Data extracts Start Marker
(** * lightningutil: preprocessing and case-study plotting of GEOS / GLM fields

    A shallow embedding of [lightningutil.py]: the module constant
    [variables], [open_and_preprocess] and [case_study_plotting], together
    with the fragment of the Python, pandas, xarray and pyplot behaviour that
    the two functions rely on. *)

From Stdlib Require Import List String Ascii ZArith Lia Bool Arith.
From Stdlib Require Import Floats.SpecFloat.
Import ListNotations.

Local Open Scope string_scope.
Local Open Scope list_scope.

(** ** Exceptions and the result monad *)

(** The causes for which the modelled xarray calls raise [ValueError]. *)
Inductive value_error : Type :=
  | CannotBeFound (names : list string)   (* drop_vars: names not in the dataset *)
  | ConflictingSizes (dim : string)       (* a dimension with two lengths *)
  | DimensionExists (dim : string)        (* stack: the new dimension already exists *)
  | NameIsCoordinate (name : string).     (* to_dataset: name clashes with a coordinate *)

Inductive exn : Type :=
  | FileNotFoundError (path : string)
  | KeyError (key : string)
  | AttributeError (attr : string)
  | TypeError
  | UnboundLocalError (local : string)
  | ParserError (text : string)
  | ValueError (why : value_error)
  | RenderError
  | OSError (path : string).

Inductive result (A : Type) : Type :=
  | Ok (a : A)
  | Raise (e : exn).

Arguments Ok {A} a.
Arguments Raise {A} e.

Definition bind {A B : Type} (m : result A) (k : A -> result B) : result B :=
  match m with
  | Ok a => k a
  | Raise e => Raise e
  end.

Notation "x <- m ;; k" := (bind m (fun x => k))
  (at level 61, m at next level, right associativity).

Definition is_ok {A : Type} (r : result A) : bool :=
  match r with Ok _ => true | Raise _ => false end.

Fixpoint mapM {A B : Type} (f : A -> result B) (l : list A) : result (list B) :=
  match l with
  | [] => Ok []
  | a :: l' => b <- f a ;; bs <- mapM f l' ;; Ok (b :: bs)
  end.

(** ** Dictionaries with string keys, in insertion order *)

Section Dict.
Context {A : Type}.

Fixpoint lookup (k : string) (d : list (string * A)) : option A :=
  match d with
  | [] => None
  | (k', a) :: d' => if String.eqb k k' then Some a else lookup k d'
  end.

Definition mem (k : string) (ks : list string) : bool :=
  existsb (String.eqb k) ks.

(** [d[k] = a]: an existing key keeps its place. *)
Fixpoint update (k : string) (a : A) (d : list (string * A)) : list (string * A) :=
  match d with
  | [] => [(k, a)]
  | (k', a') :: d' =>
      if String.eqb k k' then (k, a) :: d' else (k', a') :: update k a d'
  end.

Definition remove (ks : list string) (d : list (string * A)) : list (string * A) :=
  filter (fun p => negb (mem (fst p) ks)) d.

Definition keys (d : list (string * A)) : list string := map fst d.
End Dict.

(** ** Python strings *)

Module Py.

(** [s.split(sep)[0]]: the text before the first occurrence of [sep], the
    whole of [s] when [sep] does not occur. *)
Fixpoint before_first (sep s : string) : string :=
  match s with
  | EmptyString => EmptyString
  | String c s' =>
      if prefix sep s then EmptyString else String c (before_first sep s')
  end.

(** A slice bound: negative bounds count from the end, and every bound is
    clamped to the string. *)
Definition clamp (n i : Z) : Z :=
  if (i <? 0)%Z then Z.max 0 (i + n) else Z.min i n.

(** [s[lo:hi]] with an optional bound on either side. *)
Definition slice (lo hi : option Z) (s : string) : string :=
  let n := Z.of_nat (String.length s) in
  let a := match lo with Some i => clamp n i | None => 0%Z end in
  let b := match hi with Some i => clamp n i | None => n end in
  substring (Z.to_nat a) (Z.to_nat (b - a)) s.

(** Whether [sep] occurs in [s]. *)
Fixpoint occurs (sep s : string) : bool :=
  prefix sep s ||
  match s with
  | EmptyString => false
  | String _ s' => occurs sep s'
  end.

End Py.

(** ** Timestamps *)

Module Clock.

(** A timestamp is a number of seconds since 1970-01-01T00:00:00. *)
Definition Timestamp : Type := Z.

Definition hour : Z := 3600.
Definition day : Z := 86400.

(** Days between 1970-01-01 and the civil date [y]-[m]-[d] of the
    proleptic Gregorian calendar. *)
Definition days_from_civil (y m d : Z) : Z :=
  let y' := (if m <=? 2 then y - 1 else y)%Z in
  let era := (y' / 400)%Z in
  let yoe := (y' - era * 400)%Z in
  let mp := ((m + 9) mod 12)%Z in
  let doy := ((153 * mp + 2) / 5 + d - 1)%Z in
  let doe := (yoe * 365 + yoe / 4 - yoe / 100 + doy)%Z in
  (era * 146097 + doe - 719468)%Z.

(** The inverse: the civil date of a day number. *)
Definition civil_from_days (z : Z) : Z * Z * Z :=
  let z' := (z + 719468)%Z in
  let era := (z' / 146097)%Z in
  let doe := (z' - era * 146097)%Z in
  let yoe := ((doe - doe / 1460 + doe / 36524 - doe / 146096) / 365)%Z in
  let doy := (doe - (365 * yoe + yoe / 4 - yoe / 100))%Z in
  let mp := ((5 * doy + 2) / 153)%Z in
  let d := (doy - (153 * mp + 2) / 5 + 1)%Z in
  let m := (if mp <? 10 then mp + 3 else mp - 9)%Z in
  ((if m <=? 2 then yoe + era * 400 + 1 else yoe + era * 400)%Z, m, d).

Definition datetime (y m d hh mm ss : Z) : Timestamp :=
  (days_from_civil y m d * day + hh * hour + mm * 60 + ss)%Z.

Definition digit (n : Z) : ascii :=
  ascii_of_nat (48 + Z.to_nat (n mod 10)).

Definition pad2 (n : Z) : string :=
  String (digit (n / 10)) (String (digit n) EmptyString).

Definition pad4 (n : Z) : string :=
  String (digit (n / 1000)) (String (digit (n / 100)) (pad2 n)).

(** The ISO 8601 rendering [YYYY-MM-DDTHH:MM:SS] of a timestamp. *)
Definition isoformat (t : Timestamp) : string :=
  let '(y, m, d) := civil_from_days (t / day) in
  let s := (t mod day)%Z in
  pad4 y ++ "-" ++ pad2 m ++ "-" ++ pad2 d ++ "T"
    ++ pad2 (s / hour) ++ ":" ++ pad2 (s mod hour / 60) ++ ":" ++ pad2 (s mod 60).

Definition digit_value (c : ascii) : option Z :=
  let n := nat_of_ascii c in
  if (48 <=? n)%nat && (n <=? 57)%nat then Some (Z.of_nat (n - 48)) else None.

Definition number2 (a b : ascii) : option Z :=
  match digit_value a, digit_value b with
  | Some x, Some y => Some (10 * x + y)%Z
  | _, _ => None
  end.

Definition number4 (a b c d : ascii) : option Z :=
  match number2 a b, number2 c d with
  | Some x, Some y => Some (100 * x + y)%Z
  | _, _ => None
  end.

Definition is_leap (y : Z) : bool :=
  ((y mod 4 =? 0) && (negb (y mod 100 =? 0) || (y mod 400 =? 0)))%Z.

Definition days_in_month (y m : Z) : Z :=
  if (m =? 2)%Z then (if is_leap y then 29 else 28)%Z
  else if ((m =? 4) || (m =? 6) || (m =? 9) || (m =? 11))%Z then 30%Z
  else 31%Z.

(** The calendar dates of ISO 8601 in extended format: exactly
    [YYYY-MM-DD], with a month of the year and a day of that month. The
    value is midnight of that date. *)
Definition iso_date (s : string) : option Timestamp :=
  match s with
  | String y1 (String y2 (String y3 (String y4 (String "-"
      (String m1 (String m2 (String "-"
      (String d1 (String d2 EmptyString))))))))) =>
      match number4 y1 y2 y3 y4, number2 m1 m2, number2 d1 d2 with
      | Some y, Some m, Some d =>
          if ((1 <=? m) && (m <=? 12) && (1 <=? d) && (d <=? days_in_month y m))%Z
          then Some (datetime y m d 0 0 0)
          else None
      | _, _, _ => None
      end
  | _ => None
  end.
Data extracts End Marker
Data extracts Start Marker
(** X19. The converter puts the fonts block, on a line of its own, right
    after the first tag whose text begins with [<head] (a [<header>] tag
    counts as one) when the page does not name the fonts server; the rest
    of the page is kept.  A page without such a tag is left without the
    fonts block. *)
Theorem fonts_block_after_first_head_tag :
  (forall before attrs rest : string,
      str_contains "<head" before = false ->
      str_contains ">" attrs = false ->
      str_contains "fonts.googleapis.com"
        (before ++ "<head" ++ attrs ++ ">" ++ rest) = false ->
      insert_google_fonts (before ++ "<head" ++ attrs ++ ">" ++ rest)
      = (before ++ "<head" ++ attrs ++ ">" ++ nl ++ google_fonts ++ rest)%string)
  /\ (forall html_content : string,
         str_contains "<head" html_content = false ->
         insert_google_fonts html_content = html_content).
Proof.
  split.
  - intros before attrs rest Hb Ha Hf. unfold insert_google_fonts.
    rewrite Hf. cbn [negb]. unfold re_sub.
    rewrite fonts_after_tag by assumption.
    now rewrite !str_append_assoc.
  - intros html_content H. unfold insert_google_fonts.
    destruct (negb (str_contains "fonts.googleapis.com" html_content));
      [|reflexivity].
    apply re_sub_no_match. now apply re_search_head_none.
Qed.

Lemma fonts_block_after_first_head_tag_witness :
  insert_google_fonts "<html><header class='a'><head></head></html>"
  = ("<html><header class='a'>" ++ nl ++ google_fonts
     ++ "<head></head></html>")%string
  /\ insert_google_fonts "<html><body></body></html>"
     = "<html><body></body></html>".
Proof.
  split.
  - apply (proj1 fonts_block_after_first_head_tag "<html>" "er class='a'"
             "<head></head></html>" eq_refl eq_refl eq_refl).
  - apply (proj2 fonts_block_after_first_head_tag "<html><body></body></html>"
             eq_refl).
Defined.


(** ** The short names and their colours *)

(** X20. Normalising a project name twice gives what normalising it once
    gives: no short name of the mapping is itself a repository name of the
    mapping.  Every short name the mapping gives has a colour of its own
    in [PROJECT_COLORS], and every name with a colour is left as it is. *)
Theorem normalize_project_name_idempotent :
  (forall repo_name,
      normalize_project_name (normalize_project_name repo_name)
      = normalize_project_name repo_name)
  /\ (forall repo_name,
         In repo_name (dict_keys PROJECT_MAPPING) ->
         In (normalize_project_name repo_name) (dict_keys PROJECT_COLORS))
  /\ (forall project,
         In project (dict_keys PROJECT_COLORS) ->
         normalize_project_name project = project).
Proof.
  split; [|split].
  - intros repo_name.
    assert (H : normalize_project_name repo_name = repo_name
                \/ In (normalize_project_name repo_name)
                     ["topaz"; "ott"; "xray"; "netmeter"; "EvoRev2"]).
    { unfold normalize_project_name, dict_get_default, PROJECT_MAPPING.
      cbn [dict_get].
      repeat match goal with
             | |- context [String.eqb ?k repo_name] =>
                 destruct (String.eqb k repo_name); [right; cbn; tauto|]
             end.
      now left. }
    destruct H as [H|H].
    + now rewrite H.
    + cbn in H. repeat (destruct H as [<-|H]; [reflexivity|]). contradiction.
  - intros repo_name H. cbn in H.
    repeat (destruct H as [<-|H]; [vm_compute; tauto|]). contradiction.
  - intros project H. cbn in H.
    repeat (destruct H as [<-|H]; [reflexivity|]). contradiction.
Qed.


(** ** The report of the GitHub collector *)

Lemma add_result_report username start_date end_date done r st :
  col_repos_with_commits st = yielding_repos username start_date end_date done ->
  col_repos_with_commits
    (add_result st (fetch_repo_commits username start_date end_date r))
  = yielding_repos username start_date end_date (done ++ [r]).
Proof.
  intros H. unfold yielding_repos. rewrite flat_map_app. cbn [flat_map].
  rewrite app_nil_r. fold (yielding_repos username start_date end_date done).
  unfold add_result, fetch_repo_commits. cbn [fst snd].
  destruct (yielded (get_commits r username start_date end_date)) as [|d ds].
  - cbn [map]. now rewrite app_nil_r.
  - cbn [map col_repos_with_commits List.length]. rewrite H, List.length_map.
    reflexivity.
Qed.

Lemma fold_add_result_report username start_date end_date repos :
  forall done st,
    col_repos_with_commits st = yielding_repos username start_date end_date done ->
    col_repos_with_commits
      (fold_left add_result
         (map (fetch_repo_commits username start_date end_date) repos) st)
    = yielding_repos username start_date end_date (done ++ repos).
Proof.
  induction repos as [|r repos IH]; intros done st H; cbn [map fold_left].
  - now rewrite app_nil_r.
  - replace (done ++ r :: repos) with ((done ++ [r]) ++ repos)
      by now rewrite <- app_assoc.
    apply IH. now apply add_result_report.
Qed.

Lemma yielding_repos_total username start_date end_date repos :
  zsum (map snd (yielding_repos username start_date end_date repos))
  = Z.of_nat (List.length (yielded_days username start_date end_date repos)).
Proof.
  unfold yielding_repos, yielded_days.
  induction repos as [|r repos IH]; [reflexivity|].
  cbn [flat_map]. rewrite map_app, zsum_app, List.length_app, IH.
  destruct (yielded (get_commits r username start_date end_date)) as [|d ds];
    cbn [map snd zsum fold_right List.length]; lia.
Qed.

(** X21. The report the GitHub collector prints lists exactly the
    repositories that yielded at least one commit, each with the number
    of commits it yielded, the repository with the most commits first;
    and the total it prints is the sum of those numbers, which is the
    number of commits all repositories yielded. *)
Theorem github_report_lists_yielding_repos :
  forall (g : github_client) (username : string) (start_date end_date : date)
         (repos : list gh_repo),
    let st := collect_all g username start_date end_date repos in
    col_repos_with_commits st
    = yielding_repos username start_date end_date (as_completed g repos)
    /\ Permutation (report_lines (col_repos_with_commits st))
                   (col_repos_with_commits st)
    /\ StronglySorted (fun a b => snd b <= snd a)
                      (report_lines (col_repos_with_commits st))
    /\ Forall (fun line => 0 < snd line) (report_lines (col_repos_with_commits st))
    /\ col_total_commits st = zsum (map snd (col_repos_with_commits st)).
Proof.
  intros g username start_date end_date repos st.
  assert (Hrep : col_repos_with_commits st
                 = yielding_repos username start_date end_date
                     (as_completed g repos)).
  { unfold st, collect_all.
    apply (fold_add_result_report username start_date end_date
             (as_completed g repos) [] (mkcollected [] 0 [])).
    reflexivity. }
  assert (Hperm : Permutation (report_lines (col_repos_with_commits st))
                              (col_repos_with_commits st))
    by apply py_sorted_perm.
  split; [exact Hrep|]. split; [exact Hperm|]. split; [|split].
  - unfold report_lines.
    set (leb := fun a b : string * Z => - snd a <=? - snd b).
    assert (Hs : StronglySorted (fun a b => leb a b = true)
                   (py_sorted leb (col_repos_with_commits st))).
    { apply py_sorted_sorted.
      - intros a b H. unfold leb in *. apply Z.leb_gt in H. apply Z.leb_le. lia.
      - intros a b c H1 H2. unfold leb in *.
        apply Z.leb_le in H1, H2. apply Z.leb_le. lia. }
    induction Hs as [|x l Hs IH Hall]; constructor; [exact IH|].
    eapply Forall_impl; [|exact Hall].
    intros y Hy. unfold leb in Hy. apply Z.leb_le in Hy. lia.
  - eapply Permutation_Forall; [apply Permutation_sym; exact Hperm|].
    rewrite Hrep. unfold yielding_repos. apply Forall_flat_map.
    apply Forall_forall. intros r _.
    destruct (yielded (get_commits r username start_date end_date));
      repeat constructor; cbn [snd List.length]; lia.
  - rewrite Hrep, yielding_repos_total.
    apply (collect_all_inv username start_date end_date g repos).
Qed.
Data extracts End Marker
● **What to work on**
The response must give every line from the material above that holds the string "bind".

● **Written reply**
Definition bind {A B : Type} (m : result A) (k : A -> result B) : result B :=
Notation "x <- m ;; k" := (bind m (fun x => k))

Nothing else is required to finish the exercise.